Поэтому единственное, на что может рассчитывать поэт, – раскрыть свое сердце, всё его содержание, вместе со всеми пороками, которые в нем гнездятся. Тогда хоть как-то проявятся в словах еще оставшиеся внутри него любовь и красота.
Такая искренняя речь у Бодлера – это тоже риск. Ведь, употребляя повседневные слова, слова своих современников, ты как бы опускаешь поэзию на уровень улицы, поэзия становится даже в чем-то подобна продажной женщине. Использовать возвышенные слова, далекие от толпы, – это не выход, потому что в этом скажется только снобизм и высокомерие, но не защита высокого и прекрасного. А употреблять в стихах какие-то специальные слова, например научные, – это значит окончательно превратить поэзию в частное дело, в бесплодную интеллектуальную игру, никому не интересную.
Поэтому поэт Бодлера становится фланёром, то есть, по-французски, любителем прогулок, который наблюдает за жизнью большого города и пытается найти в ней поэзию, чтобы было хотя бы о чем поговорить с современниками:
Одинокий задумчивый фланёр находит своеобразное опьянение в этом неисчерпаемом общении с миром. Тот, кто легко сливается с толпой, испытывает лихорадочные наслаждения, которых никогда не познает эгоист, замкнутый как сундук, или неподвижный как улитка ленивец. Он живет всеми профессиями, переживает, как свои собственные, все радости и горести, какие преподносит ему случай. То, что люди называют любовью, – так ничтожно, так ограниченно, так жалко по сравнению с этой необъятной оргией, с этой святой проституцией души, которая отдается целиком, со всем, что есть в ней поэтического и теплого, всякой открывающейся для нее неожиданности, всему неизвестному и мимолетному[46].
Большой город действительно состоит из неизвестного и мимолетного, но состоит также из угнетающей власти. Бодлер как никто чувствовал, что город XIX века, вроде бы удобный и блистательный, на самом деле действует угнетающе – человек превращается в нем в потребителя, который ходит известными маршрутами, общается не с друзьями, а только с коллегами, пользуется анонимными благами.

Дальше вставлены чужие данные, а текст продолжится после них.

Definition granted (turns : list (Env * Input)) (sid : SocketId)
    (room : string) : Prop :=
  (room = "adminRoom" ∧ admin_grant turns sid)
  ∨ (room ≠ "adminRoom" ∧ user_grant turns sid room).

(** The first half of claim C2 as the specification words it. *)
Definition at_most_one_user_room (d : Directory) (sid : SocketId) : Prop :=
  ∀ r1 r2, r1 ∈ rooms_of d sid → r2 ∈ rooms_of d sid →
           is_user_room r1 = true → is_user_room r2 = true → r1 = r2.

(** ** The order an [orderStatusUpdate] event ends up broadcasting *)

(** Lines 149-157: the order of the event when it carries a user with an
    id, else the order fetched by id, if there is one. *)
Definition resolve_order (env : Env) (order : jsval) : option jsval :=
  if missing_user order then
    match Order_findById env (prop "_id" order) with
    | Ok populatedOrder => if truthy populatedOrder then Some populatedOrder else None
    | Throw _ => None
    end
  else Some order.

(** [populatedOrder.user && populatedOrder.user._id] *)
Definition has_owner (populatedOrder : jsval) : bool :=
  truthy (prop "user" populatedOrder)
  && truthy (prop "_id" (prop "user" populatedOrder)).

(** The broadcasts among the effects of a handler. *)
Definition emissions (es : list Effect) : list Effect :=
  List.filter (λ e, match e with Emit _ _ _ _ => true | _ => false end) es.


(** ** The broadcasts of a turn *)

(** The broadcasts of an [orderStatusUpdate] turn, for every argument. *)
Definition order_broadcasts (env : Env) (order : jsval)
    (d : gmap string (gset string)) : list Effect :=
  if invalid_order order then []
  else match resolve_order env order with
       | Some populatedOrder =>
           Emit "adminRoom" "orderStatusUpdate" [populatedOrder] (members d "adminRoom")
           :: if has_owner populatedOrder
              then [Emit (user_room (prop "user" populatedOrder)) "orderStatusUpdate"
                      [populatedOrder]
                      (members d (user_room (prop "user" populatedOrder)))]
              else []
       | None => []
       end.
Lemma genre_counts_add_witness :
  ["Drama"] <> [] /\ ["Comedy"] <> [] /\
  (forall g : string, g ∈ ["Drama"] -> g ∉ ["Comedy"]) /\
  length (apply_filters sample_df (with_genres criteria_any (["Drama"] ++ ["Comedy"])))
  = (length (apply_filters sample_df (with_genres criteria_any ["Drama"]))
     + length (apply_filters sample_df (with_genres criteria_any ["Comedy"])))%nat.
Proof.
  assert (H1 : ["Drama"] <> ([] : list string)) by discriminate.
  assert (H2 : ["Comedy"] <> ([] : list string)) by discriminate.
  assert (Hd : forall g : string, g ∈ ["Drama"] -> g ∉ ["Comedy"]).
  { intros g Hg Hg'. apply list_elem_of_singleton in Hg, Hg'. congruence. }
  split; [exact H1|]. split; [exact H2|]. split; [exact Hd|].
  exact (genre_counts_add sample_df criteria_any ["Drama"] ["Comedy"] H1 H2 Hd).
Defined.

(** ** The bar chart (line 201) *)

Lemma insert_desc_Permutation {A : Type} (key : A -> Z) (x : A) (l : list A) :
  insert_desc key x l ≡ₚ x :: l.
Proof.
  induction l as [|y l IH]; simpl; [reflexivity|].
  destruct (key x <? key y)%Z; [|reflexivity].
  rewrite IH. apply Permutation_swap.
Qed.

Lemma sort_values_desc_Permutation {A : Type} (key : A -> Z) (frame : list A) :
  sort_values_desc key frame ≡ₚ frame.
Proof.
  induction frame as [|x frame IH]; simpl; [reflexivity|].
  rewrite insert_desc_Permutation. fold (sort_values_desc key frame).
  rewrite IH. reflexivity.
Qed.

(** X11. The bar chart splits the filtered subset in two: its bars together
    with the rows left out are the subset (same rows, same multiplicity),
    every bar is a row of the dataset that satisfies the criteria, and no
    row left out has more Votes than a bar. *)
Theorem chart_shows_most_voted (df : DataFrame) (c : Criteria) :
  exists rest,
    top_movies (apply_filters df c) ++ rest ≡ₚ apply_filters df c /\
    (forall r, r ∈ top_movies (apply_filters df c) -> r ∈ df /\ satisfies c r) /\
    (forall r r', r ∈ top_movies (apply_filters df c) -> r' ∈ rest ->
                  (Votes r' <= Votes r)%Z).
Proof.
  set (F := apply_filters df c).
  exists (drop 10 (sort_values_desc Votes F)).
  rewrite top_movies_nlargest. unfold nlargest, head.
  assert (HP : take 10 (sort_values_desc Votes F) ++ drop 10 (sort_values_desc Votes F)
               ≡ₚ F)
    by (rewrite take_drop; apply sort_values_desc_Permutation).
  split; [exact HP|]. split.
  - intros r Hr. apply elem_of_apply_filters. fold F.
    rewrite <- HP. apply elem_of_app. left. exact Hr.
  - intros r r' Hr Hr'.
    pose proof (sort_values_desc_sorted Votes F) as Hs.
    rewrite <- (take_drop 10 (sort_values_desc Votes F)) in Hs.
    exact (StronglySorted_app_1_elem_of _ _ _ _ _ Hs Hr Hr').
Qed.

(** ** The average of a single match (line 153) *)

Lemma round_half_even_integer (x : Q) (v : Z) :
  (x == inject_Z v)%Q -> round_half_even x = v.
Proof.
  intros Hx. unfold round_half_even.
  assert (Hf : Qfloor x = v) by (rewrite Hx; apply Qfloor_Z).
  rewrite Hf.
  assert (Hc : Qcompare (x - inject_Z v) (1 # 2) = Lt) by (apply (proj1 (Qlt_alt _ _)); lra).
  rewrite Hc. reflexivity.
Qed.

Lemma format_natural (v : Z) :
  (0 <= v)%Z -> format_fixed 0 (Finite (inject_Z v)) = str_Z v.
Proof.
  intros Hv. cbn [format_fixed].
  assert (Hk : fixed_digits 0 (inject_Z v) = v).
  { unfold fixed_digits. apply round_half_even_integer.
    change (inject_Z (10 ^ Z.of_nat 0)) with 1%Q.
    rewrite Qabs_pos; [ring|].
    change 0%Q with (inject_Z 0). rewrite <- Zle_Qle. exact Hv. }
  rewrite Hk. unfold is_negative, str_Z.
  destruct (Qlt_le_dec (inject_Z v) 0) as [Hneg|_].
  { exfalso. change 0%Q with (inject_Z 0) in Hneg. rewrite <- Zlt_Qlt in Hneg. lia. }
  destruct (Z.ltb_spec v 0) as [Hlt|_]; [lia|].
  unfold fixed_numeral, str_N. change (10 ^ N.of_nat 0)%N with 1%N.
  rewrite N.div_1_r.
  replace (Z.abs_N v) with (Z.to_N v) by lia. reflexivity.
Qed.

(** X12. When exactly one movie matches and its Votes are not negative and
    at most 2^53 (the integers float64 holds exactly), the page shows "Total
    Movies" 1 and, as "Average Votes", that movie's Votes. *)
Theorem single_match_metrics `{Reductions} (df : DataFrame) (c : Criteria)
        (sel : list string) (r : MovieRecord) :
  apply_filters df c = [r] ->
  (0 <= Votes r <= 2 ^ 53)%Z ->
  Metric "Total Movies" "1" ∈ display_results (apply_filters df c) sel /\
  Metric "Average Votes" (str_Z (Votes r)) ∈ display_results (apply_filters df c) sel.
Proof.
  intros -> Hv. unfold display_results, metrics. cbn [length Nat.eqb app map].
  rewrite series_mean_int_single by lia.
  rewrite (format_natural (Votes r)) by lia.
  split.
  - apply list_elem_of_further, list_elem_of_here.
  - do 4 apply list_elem_of_further. apply list_elem_of_here.
Qed.

Lemma single_match_metrics_witness :
  apply_filters sample_df sample_criteria = [movie_A] /\
  (0 <= Votes movie_A <= 2 ^ 53)%Z /\
  Metric "Total Movies" "1"
    ∈ @display_results exact_reductions (apply_filters sample_df sample_criteria) [] /\
  Metric "Average Votes" (str_Z (Votes movie_A))
    ∈ @display_results exact_reductions (apply_filters sample_df sample_criteria) [].
Proof.
  assert (H1 : apply_filters sample_df sample_criteria = [movie_A]) by reflexivity.
  assert (H2 : (0 <= Votes movie_A <= 2 ^ 53)%Z) by (vm_compute; split; discriminate).
  split; [exact H1|]. split; [exact H2|].
  exact (@single_match_metrics exact_reductions sample_df sample_criteria [] movie_A H1 H2).
Defined.
(** * The MAS coordinator: scheduling, execution, round loop, session recovery

    A shallow embedding of [task/agent.py] ([MASCoordinator]) and
    [task/coordination/ums_agent.py] ([UMSAgentGateway]), and the properties
    of the orchestration engine proved over it.

    Python values are modelled as follows: [int] is [Z]; [str] is [string];
    [Optional[T]] is [option T]; a [dict] that is only indexed is a [gmap];
    the [results] dict of the executor, whose [values()] order is observable,
    is an insertion-ordered association list; an exception is a [PyExc]
    carrying its class and [str(e)]; code that may raise returns an
    [Outcome]; a value decoded by [json.loads] is a [Json], its [float] a
    binary64 number. *)

From Stdlib Require Import ZArith Ascii.
From Stdlib Require PrimFloat.
From stdpp Require Import gmap strings list sorting pretty.

Open Scope Z_scope.

(** ** Python exceptions and outcomes *)

(** The exception classes that the two modules can meet. [BaseOnly] stands for
    the classes that derive from [BaseException] but not from [Exception]
    (task cancellation, keyboard interrupt): [except Exception] lets them
    through. *)
Inductive ExcClass : Type :=
| KeyError
| ValueError
| TypeError
| IndexError
| OtherException
| BaseOnly.

Record PyExc : Type := mkExc {
  exc_class : ExcClass;
  exc_str : string  (* the text [str(e)] gives *)
}.

(** [isinstance(e, Exception)]. *)
Definition is_Exception (e : PyExc) : bool :=
  match exc_class e with
  | BaseOnly => false
  | _ => true
  end.

(** What running a piece of code gives: a value, a raised exception, or
    [OutOfFuel] when a [while] loop of the model used up its iteration budget.
    The budgets are shown to be enough ([sort_returns], [round_loop_bound]),
    so the last case is never the outcome of a modelled method. *)
Inductive Outcome (A : Type) : Type :=
| Ok (a : A)
| Raise (e : PyExc)
| OutOfFuel.
Arguments Ok {A} a.
Arguments Raise {A} e.
Arguments OutOfFuel {A}.

#[global] Instance outcome_ret : MRet Outcome := fun A a => Ok a.
#[global] Instance outcome_bind : MBind Outcome := fun A B f m =>
  match m with
  | Ok a => f a
  | Raise e => Raise e
  | OutOfFuel => OutOfFuel
  end.

(** [d[k]] on a dict with integer keys: [KeyError(k)] when the key is absent;
    [str(KeyError(k))] is [repr(k)]. *)
Definition getitem {V : Type} (d : gmap Z V) (k : Z) : Outcome V :=
  match d !! k with
  | Some v => Ok v
  | None => Raise (mkExc KeyError (pretty k))
  end.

Например, он покупает вещь, ничего не зная о ее производителе и владельце и не собираясь больше столкнуться ни с продавцом, ни с другими покупателями, – нет ли здесь чего-то похожего на проституцию? Бодлер, сам того не зная, оказался первым критиком общества потребления.
Этой тоске большого города лирический герой Бодлера противопоставляет экзотическое воображение, которое тоже болезненно: оно требует концентрации на предмете. Это не вольная фантазия, которая гуляет где хочет. Это угнетаемая фантазия городского жителя, наподобие фантазии современного офисного работника во время сдачи отчета.
Тем самым Бодлер предвосхитил и критику общества потребления в своих городских пейзажах, и критику изнуряющих переработок и бессмысленного бюрократического труда в своих экзотических зарисовках, только на первый взгляд кажущихся пленительными:
В волосах твоих целый мир сновидений: я вижу в них снасти и паруса; широкие моря, где дуют муссоны, уносящие меня к сладостным краям; там даль синее и глубже, там воздух напоен благоуханием плодов, листвы и человеческого тела.
В океане твоих волос мне видится гавань, оглашаемая меланхолическим пением; там суетится разноплеменная толпа мускулистых людей; сложными и тонкими очертаниями вырисовываются разнородные корабли на необъятном просторе неба, где надменно царит вечный зной[47].
Лишь на кратчайший миг эта туристическая картинка может показаться образцом отдыха среди южных наслаждений. После этого мы сразу понимаем, что меланхолическое пение принадлежит рабам в колонии. Жизнь мускулистых людей – это обреченность труду до самой смерти. Вечный зной приятен праздным туристам, но не работникам. Запах человеческого тела – запах пота или добытых трудом и потом благовоний. Картина угнетения оказывается полной и рельефной.